Reductive genomic evolution, driven by genetic drift, is common in endosymbiotic bacteria. Genome reduction is less common in free-living organisms, but it has occurred in the numerically dominant open-ocean bacterioplankton Prochlorococcus and “Candidatus Pelagibacter,” and in these cases the reduction appears to be driven by natural selection rather than drift. Gene loss in free-living organisms may leave them dependent on cooccurring microbes for lost metabolic functions. We present the Black Queen Hypothesis (BQH), a novel theory of reductive evolution that explains how selection leads to such dependencies; its name refers to the queen of spades in the game Hearts, where the usual strategy is to avoid taking this card. Gene loss can provide a selective advantage by conserving an organism’s limiting resources, provided the gene’s function is dispensable. Many vital genetic functions are leaky, thereby unavoidably producing public goods that are available to the entire community. Such leaky functions are thus dispensable for individuals, provided they are not lost entirely from the community. The BQH predicts that the loss of a costly, leaky function is selectively favored at the individual level and will proceed until the production of public goods is just sufficient to support the equilibrium community; at that point, the benefit of any further loss would be offset by the cost. Evolution in accordance with the BQH thus generates “beneficiaries” of reduced genomic content that are dependent on leaky “helpers,” and it may explain the observed nonuniversality of prototrophy, stress resistance, and other cellular functions in the microbial world.

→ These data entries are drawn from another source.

(* ===== verification/Integrity.v ===== *)
(** * Integrity: what a replica holds is backed by verified signatures

    The state of one replica through any sequence of event loop passes,
    whatever messages it receives: hashes index the nodes they belong to,
    every recorded vote verifies, every certificate the state holds (staged,
    prepared, lock, decision, NEW-VIEW report, proposal slot) is of the right
    type and view and carries a verified quorum, and so is every message it
    sends.  No assumption is made on who signed what. *)

From Stdlib Require Import ZArith Lia.
From stdpp Require Import prelude strings gmap.
From S2P Require Import Prelude Crypto Ledger Messages Replica Qc VoteLog Workload Validator Wiring Execute Handlers Rules Consensus Invariant Steps Moves History Settled Safety.
Open Scope Z_scope.

Section integrity.
Context `{Sha256, Bincode, SigScheme, FileSystem, Serde, !SigSchemeLaws}.
(** The system size, the wiring, and a bound on the key tables used. *)
Context (n : Z) (w : Wiring) (K : gmap Z verifying_key).
Abbreviation me := (my_id w).
Abbreviation own_sig := (sign_vote (w_sk w)).

(** A certificate of the phase and view with a verified quorum. *)
Definition backed_qc (q : QC) (t : MsgType) (v : Z) : Prop :=
  qc_for q t v /\ verify_qc q (n - max_faults n) K = true.

Definition backed_justify (j : option QC) : Prop := justify_verifies j (n - max_faults n) K = true.

Record intact (r : ReplicaState) : Prop := {
  in_n : n_replicas r = n;
  in_quorum : quorum r = n - max_faults n;
  in_tree_keys : tree_ok (tree r);
  in_slot : forall v leaf high, proposal (vd_at r v) = Some (leaf, high) ->
    is_Some (tree r !! node_hash leaf) /\ parent leaf = justify_parent high /\ backed_justify high;
  in_bucket : forall t v j h sig, bucket t (vd_at r v) !! j = Some (h, sig) ->
    exists pk, K !! j = Some pk /\ verify_vote_sig pk t v h sig = true;
  in_new_view : forall v j q, new_view_msgs (vd_at r v) !! j = Some q -> backed_justify q;
  in_seen : forall t v, seen t (vd_at r v) = true ->
    phase t /\ exists qc, staged t r !! v = Some qc /\ backed_qc qc t v;
  in_bcast : forall t v, bcast t (vd_at r v) = true -> leader n v = me /\ seen t (vd_at r v) = true;
  in_prepare : forall q, prepare_qc r = Some q ->
    seen Prepare (vd_at r (qc_view q)) = true /\ staged Prepare r !! qc_view q = Some q;
  in_lock : forall q, locked_qc r = Some q ->
    seen PreCommit (vd_at r (qc_view q)) = true /\ staged PreCommit r !! qc_view q = Some q;
  in_decided : forall h, h ∈ decided_nodes r ->
    exists v qc, seen Commit (vd_at r v) = true /\ staged Commit r !! v = Some qc /\ qc_node qc = h
}.

(** What a message the replica sends carries. *)
Definition backed_msg (to : option Z) (m : Wire) : Prop :=
  match m with
  | Hello _ _ => False
  | Proposal v leaf high k =>
      to = None /\ k = me /\ leader n v = me /\ parent leaf = justify_parent high /\ backed_justify high
  | PhaseQc t' v q k =>
      to = None /\ k = me /\ leader n v = me /\ exists t, phase t /\ t' = next t /\ backed_qc q t v
  | Vote t v h k sig => to = Some (leader n v) /\ leader n v <> me /\ k = me /\ phase t /\ sig = own_sig t v h
  | NewViewMsg u q k =>
      to = Some (leader n (u + 1)) /\ leader n (u + 1) <> me /\ k = me /\ backed_justify q
  end.

Definition backed_effect (x : Effect) : Prop :=
  match x with
  | Broadcast m => backed_msg None m
  | SendTo j m => backed_msg (Some j) m
  | _ => True
  end.

(** The keys a message is checked with are known, and no vote names its
    receiver as the voter. *)
Definition event_keys (e : Event) : Prop :=
  match e with EvMsg m keys => keys ⊆ K /\ no_self_vote me m | _ => True end.

(** The passes of a replica from its start, with all effects. *)
Inductive passes (t0 : Z) (s0 : Sys) : Sys -> list Effect -> Prop :=
  | passes_start : rs s0 = new_replica n t0 -> passes t0 s0 s0 []
  | passes_pass (o : HashOrder) e s E s' :
      passes t0 s0 s E -> event_allowed (rs s) e -> event_keys e ->
      node_step w e s = Ok s' -> passes t0 s0 s' (effects s' ++ E).

(** ** Every move keeps the state intact *)

Section preserve.
Context `{HashOrder}.
Hypothesis own_key : K !! me = Some (verifying_key_of (w_sk w)).
Hypothesis few_keys : Z.of_nat (size K) < u32_modulus.
Context (e : Event) (r : ReplicaState) (es : list Effect) (r' : ReplicaState).
Hypothesis He : event_keys e.
Hypothesis Hmove : move w e r es r'.
Hypothesis Hr : intact r.

Lemma leader_n v : leader_for r v = leader n v.
Proof. unfold leader_for, leader. by rewrite (in_n _ Hr). Qed.

Lemma justify_keys j keys : keys ⊆ K -> justify_verifies j (quorum r) keys = true -> backed_justify j.
Proof. rewrite (in_quorum _ Hr). destruct j as [q|]; [|done]. by apply verify_qc_keys. Qed.

Lemma prepare_backed : backed_justify (prepare_qc r).
Proof.
  destruct (prepare_qc r) as [q|] eqn:Eq; [|done]. apply (in_prepare _ Hr) in Eq as [Hs Est].
  apply (in_seen _ Hr) in Hs as (_ & qc & Est' & _ & Hv). by simplify_eq.
Qed.

Lemma form_backed t v qc :
  form_qc (bucket t (vd_at r v)) t v (quorum r) = Some qc -> backed_qc qc t v.
Proof.
  rewrite (in_quorum _ Hr). intros Hf. split.
  - by apply form_qc_sound in Hf as (? & ? & _).
  - eapply form_qc_verifies; [done| |exact Hf]. intros j h sig. apply (in_bucket _ Hr).
Qed.

Lemma high_backed v : backed_justify (choose_high_qc r v).
Proof.
  unfold choose_high_qc. destruct (max_by_key _ _) as [q|] eqn:Em; [|done].
  apply max_by_key_elem, list_elem_of_omap in Em as ([j oq] & Hin%elem_of_hash_iter & [= ->]).
  exact (in_new_view _ Hr v j (Some q) Hin).
Qed.

Lemma slot_intact v leaf high : proposal (vd_at r' v) = Some (leaf, high) ->
  is_Some (tree r' !! node_hash leaf) /\ parent leaf = justify_parent high /\ backed_justify high.
Proof.
  intros Hp. pose proof (move_proposal w e r es r' v leaf high Hmove Hp) as [Hold|[Hnone _]].
  - destruct (in_slot _ Hr v leaf high Hold) as (Ht & ? & ?).
    split; [by eapply move_keeps_tree|done].
  - destruct (move_slot w e r es r' v leaf high Hmove Hnone Hp) as (? & ? & [[u ->]|(m & keys & -> & Hj)]);
      (split_and!; [done|done|]); [apply high_backed|]. by eapply justify_keys; [apply He|].
Qed.

Lemma bucket_intact t v j h sig : bucket t (vd_at r' v) !! j = Some (h, sig) ->
  exists pk, K !! j = Some pk /\ verify_vote_sig pk t v h sig = true.
Proof.
  intros Hb. apply (move_bucket w e r es r' v t j h sig Hmove) in Hb as [Hb|[(-> & _ & ->)|(keys & -> & Ha)]].
  - by apply (in_bucket _ Hr) in Hb.
  - eexists. split; [exact own_key|]. apply verify_sign_vote.
  - destruct He as [Hsub Hne]. unfold vote_accepted in Ha.
    destruct (Z.eqb_spec j me) as [->|]; [done|].
    destruct (keys !! j) as [pk|] eqn:Ek; [|done]. exists pk. split; [by eapply lookup_weaken|done].
Qed.

Lemma new_view_intact v j q : new_view_msgs (vd_at r' v) !! j = Some q -> backed_justify q.
Proof.
  intros Hq. apply (move_new_view w e r es r' v j q Hmove) in Hq as
    [Hq|[(_ & _ & -> & _)|(keys & -> & Hv)]]; [by eapply (in_new_view _ Hr)|apply prepare_backed|].
  by eapply justify_keys; [apply He|].
Qed.

Lemma seen_intact t v : seen t (vd_at r' v) = true ->
  phase t /\ exists qc, staged t r' !! v = Some qc /\ backed_qc qc t v.
Proof.
  intros Hs. apply (move_seen w e r es r' v t Hmove) in Hs as
    [[Hs Est]|(Ht & qc & Hst & [(-> & _ & Hf & _)|(keys & -> & Hq & Hv & _)])].
  - rewrite Est. by apply (in_seen _ Hr).
  - split; [done|]. exists qc. split; [done|]. by apply form_backed.
  - split; [done|]. exists qc. split; [done|]. split; [done|]. rewrite (in_quorum _ Hr) in Hv.
    destruct He. by eapply verify_qc_keys.
Qed.

(** A staged certificate stays. *)
Lemma staged_keep t v qc : seen t (vd_at r v) = true /\ staged t r !! v = Some qc ->
  seen t (vd_at r' v) = true /\ staged t r' !! v = Some qc.
Proof.
  intros [Hs Hst]. destruct (move_keeps w e r es r' v Hmove) as (_ & _ & _ & _ & Hk). split; [auto|].
  rewrite (move_keeps_staged w e r es r' v t Hmove); auto.
Qed.

Lemma bcast_intact t v : bcast t (vd_at r' v) = true -> leader n v = me /\ seen t (vd_at r' v) = true.
Proof.
  intros Hb. apply (move_bcast w e r es r' v t Hmove) in Hb as [Hb|(-> & _ & Hl & Hs & _)].
  - destruct (in_bcast _ Hr t v Hb) as [Hl Hs]. split; [done|].
    destruct (move_keeps w e r es r' v Hmove) as (_ & _ & _ & _ & Hk). auto.
  - by rewrite leader_n in Hl.
Qed.

Lemma certificate_intact t q q0 :
  staged t r !! view r = Some q0 -> seen t (vd_at r (view r)) = true -> q = q0 ->
  seen t (vd_at r' (qc_view q)) = true /\ staged t r' !! qc_view q = Some q.
Proof.
  intros Hst Hs ->. apply staged_keep. pose proof (in_seen _ Hr _ _ Hs) as (_ & qc & Hst' & [[_ Hv] _]).
  simplify_eq. by rewrite Hv.
Qed.

Lemma intact_move : intact r'.
Proof.
  destruct (move_scalars w e r es r' Hmove) as (En & Eq & _). split.
  - rewrite En. apply Hr.
  - rewrite Eq. apply Hr.
  - intros h nd Hnd. destruct (move_tree w e r es r' h nd Hmove Hnd) as [?|?]; [by apply (in_tree_keys _ Hr)|done].
  - apply slot_intact.
  - apply bucket_intact.
  - apply new_view_intact.
  - apply seen_intact.
  - apply bcast_intact.
  - intros q Hq. destruct (move_prepare_qc w e r es r' Hmove) as [E|(q0 & ? & ? & ? & _)].
    + rewrite E in Hq. by apply staged_keep, (in_prepare _ Hr).
    + eapply certificate_intact; [done|done|congruence].
  - intros q Hq. destruct (move_lock w e r es r' Hmove) as [E|(q0 & ? & ? & ? & _)].
    + rewrite E in Hq. by apply staged_keep, (in_lock _ Hr).
    + eapply certificate_intact; [done|done|congruence].
  - intros h Hh. apply (move_decides w e r es r' h Hmove) in Hh as [Hh|?]; [|done].
    destruct (in_decided _ Hr h Hh) as (v & qc & Hs & Hst & E). exists v, qc.
    by destruct (staged_keep Commit v qc (conj Hs Hst)).
Qed.

(** *** Every message it sends is backed *)

Lemma effects_backed : Forall (backed_effect) es.
Proof.
  apply Forall_forall. intros x Hx. destruct x as [m|j m| | | |]; try done; cbn.
  - destruct (move_broadcast w e r es r' m Hmove Hx) as (Hl & _ &
      [(leaf & high & -> & _ & _ & _ & _ & _ & -> & Hpar)|(t & qc & Ht & -> & _ & Hf)]); rewrite leader_n in Hl.
    + split_and!; [done|done|done|done|apply high_backed].
    + split_and!; [done|done|done|]. exists t. split_and!; [done|done|by apply form_backed].
  - destruct (move_send w e r es r' j m Hmove Hx) as (Hne & [(t & h & -> & -> & Hs)|(nv & Hent & -> & -> & _)]);
      rewrite leader_n in *.
    + destruct (move_signed w e r es r' t _ h Hmove Hs) as (_ & _ & _ & _ & (r0 & Hg & _) & _).
      split_and!; [done|done|done| |done]. unfold phase. destruct Hg; auto.
    + assert (nv = view r + 1) as -> by (destruct Hent as [[_ ->]|(_ & -> & _ & ->)]; lia). split_and!; [done|done|done|apply prepare_backed].
Qed.
End preserve.

(** ** Along the passes *)

Lemma intact_step `{HashOrder} e s s' :
  K !! me = Some (verifying_key_of (w_sk w)) -> Z.of_nat (size K) < u32_modulus ->
  view (rs s) + 2 < u64_modulus -> started e (rs s) -> event_keys e ->
  intact (rs s) -> node_step w e s = Ok s' -> intact (rs s') /\ Forall backed_effect (effects s').
Proof.
  intros Hk Hsz Hv Hst He Hi Hs. apply (node_step_steps w e s s' Hv Hst) in Hs.
  assert (intact (rs (with_effects [] s)) /\ Forall backed_effect (effects (with_effects [] s))) as Hi0 by done.
  assert (0 <= view (rs (with_effects [] s))) as Hv0 by (cbn; destruct e; cbn in Hst; lia).
  revert Hi0 Hv0. generalize dependent (with_effects [] s). clear Hi Hst Hv. intros s0 Hr [Hi0 He0] Hv0.
  induction Hr as [s0|s0 s1 s2 Hp Hr IH]; [done|].
  destruct (prim_move w e s0 s1 Hv0 Hp) as (es & Ees & Hm). apply IH.
  - by eapply intact_move.
  - rewrite Ees. apply Forall_app. split; [by eapply effects_backed|done].
  - destruct (move_scalars w e _ _ _ Hm) as (_ & _ & [->|[[_ ->]|(_ & _ & _ & ->)]]); lia.
Qed.

Lemma intact_new t : 1 <= n < u32_modulus -> intact (new_replica n t).
Proof.
  intros Hn. split; try done.
  - by apply new_replica_quorum.
  - intros ty v j h sig. by destruct ty.
  - intros ty v. by destruct ty.
  - intros ty v. by destruct ty.
Qed.

Lemma passes_views t0 s0 s E : passes t0 s0 s E -> view (rs s) = 0 -> view_data (rs s) = ∅.
Proof.
  intros Hp. induction Hp as [E0|o e s E s' Hp IH [Hv Ha] He Hs]; [by rewrite E0|]. intros E0.
  assert (started e (rs s)) as Hst by (destruct e; cbn; auto).
  destruct (node_step_views w e s s' Hv Hst Hs). lia.
Qed.

End integrity.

Thursday, February 5, 2015

Lectura 11 Febrero

Evolution of microbial markets 

Gijsbert D. A. Werner, Joan E. Strassmann, Aniek B. F. Ivens, Daniel J. P. Engelmoer, Erik Verbruggen, David C. Queller, Ronald Noë, Nancy Collins Johnson, Peter Hammerstein, and E. Toby Kiers

Biological market theory has been used successfully to explain cooperative behavior in many animal species. Microbes also engage in cooperative behaviors, both with hosts and other microbes, that can be described in economic terms. However, a market approach is not traditionally used to analyze these interactions. Here, we extend the biological market framework to ask whether this theory is of use to evolutionary biologists studying microbes. We consider six economic strategies used by microbes to optimize their success in markets. We argue that an economic market framework is a useful tool to generate specific and interesting predictions about microbial interactions, including the evolution of partner discrimination, hoarding strategies, specialized versus diversified mutualistic services, and the role of spatial structures, such as flocks and consortia. There is untapped potential for studying the evolutionary dynamics of microbial systems. Market theory can help structure this potential by characterizing strategic investment of microbes across a diversity of conditions.


Lectura 09 Febrero

Microbial interactions: from networks to models

Karoline Faust and Jeroen Raes

Metagenomics and 16S pyrosequencing have enabled the study of ecosystem structure and dynamics to great depth and accuracy. Co-occurrence and correlation patterns found in these data sets are increasingly used for the prediction of species interactions in environments ranging from the oceans to the human microbiome. In addition, parallelized co-culture assays and combinatorial labelling experiments allow high-throughput discovery of cooperative and competitive relationships between species.